Outcomes from this study can contribute to the growing body of knowledge concerning HIV-related neurocognitive impairment and, more specifically, to IMB-driven interventions aimed at reducing HIV risk. Impairment of information processing and memory seen in HIV-infected individuals may prevent acquisition and retention of behavioral content often delivered in risk-reduction programs.
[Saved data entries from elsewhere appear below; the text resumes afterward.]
(** ** A whole game *)

(** X8.  In a game, that is from a new grid and with any calls but
    [set_tiles], the value of every tile of the grid is a power of two,
    2 at least, and the score never goes down; the same holds from any
    well-formed grid whose tiles have such values. *)
Theorem game_tiles_are_powers_of_two (fuel : nat) (cs : list Call) (s0 s : State) :
  (Z.to_nat GRID_SIZE <= fuel)%nat ->
  Forall (fun c => plays c = true) cs ->
  WF s0 ->
  values_in power_of_two s0 ->
  run_calls fuel cs s0 = Some s ->
  (WF Grid_init /\ values_in power_of_two Grid_init) /\
  WF s /\ values_in power_of_two s /\ score s0 <= score s.
Proof.
  intros Hfuel Hcs Hwf Hval Hrun.
  split; [split; [apply WF_Grid_init | apply values_in_Grid_init]|].
  by apply (run_calls_values fuel cs Hfuel Hcs s0 s).
Qed.

Lemma game_tiles_are_powers_of_two_witness :
  (Z.to_nat GRID_SIZE <= 4)%nat /\
  Forall (fun c => plays c = true)
    [CallPlaceTile 0 3; CallPlaceTile 0 0; CallLeft; CallPlaceTile 7 1; CallDown] /\
  WF Grid_init /\
  values_in power_of_two Grid_init /\
  exists s,
    run_calls 4 [CallPlaceTile 0 3; CallPlaceTile 0 0; CallLeft; CallPlaceTile 7 1; CallDown]
      Grid_init = Some s /\
    WF s /\ values_in power_of_two s /\ score Grid_init <= score s.
Proof.
  set (cs := [CallPlaceTile 0 3; CallPlaceTile 0 0; CallLeft; CallPlaceTile 7 1; CallDown]).
  assert (Z.to_nat GRID_SIZE <= 4)%nat as Hfuel by (vm_compute; lia).
  assert (Forall (fun c => plays c = true) cs) as Hcs by (repeat constructor).
  assert (WF Grid_init) as Hwf by (apply wf_check_sound; vm_compute; reflexivity).
  assert (values_in power_of_two Grid_init) as Hval by apply values_in_Grid_init.
  destruct (run_calls 4 cs Grid_init) as [s|] eqn:Hrun; [|vm_compute in Hrun; discriminate Hrun].
  split; [exact Hfuel|]. split; [exact Hcs|]. split; [exact Hwf|]. split; [exact Hval|].
  exists s. split; [reflexivity|].
  exact (proj2 (game_tiles_are_powers_of_two 4 cs Grid_init s Hfuel Hcs Hwf Hval Hrun)).
Defined.

(** X9.  In a game, what is on the grid is what was put on it: the
    values of the tiles of the grid add up to the values of the tiles
    created so far, as the listeners were told of them.  Moves and merges
    lose and add nothing. *)
Theorem grid_holds_what_was_placed (fuel : nat) (cs : list Call) (s : State) :
  (Z.to_nat GRID_SIZE <= fuel)%nat ->
  Forall (fun c => plays c = true) cs ->
  run_calls fuel cs Grid_init = Some s ->
  grid_total s = placed_total s.
Proof.
  intros Hfuel Hcs Hrun.
  pose proof (run_calls_placed_total fuel cs Hfuel Hcs Grid_init s WF_Grid_init Hrun) as H.
  change (grid_total Grid_init) with 0 in H.
  change (placed_total Grid_init) with 0 in H. lia.
Qed.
Additionally, cognitive impairment has been found to affect motivation, an important behavioral predictor of intervention effectiveness [71, 72]. Research suggests that cognitive rehabilitation strategies should be incorporated into treatment, particularly to improve of executive function [73]. Using IMB risk reduction interventions that incorporate role playing and detailed risk information have shown sustained reduction in unprotected sex [74]. Studies suggest that interventions incorporating cognitive remediation strategies, diverse presentation of information, and a strong focus on practical applications (e.g., motivation and role-play) are the most successful at reducing risk among cognitively impaired populations [75].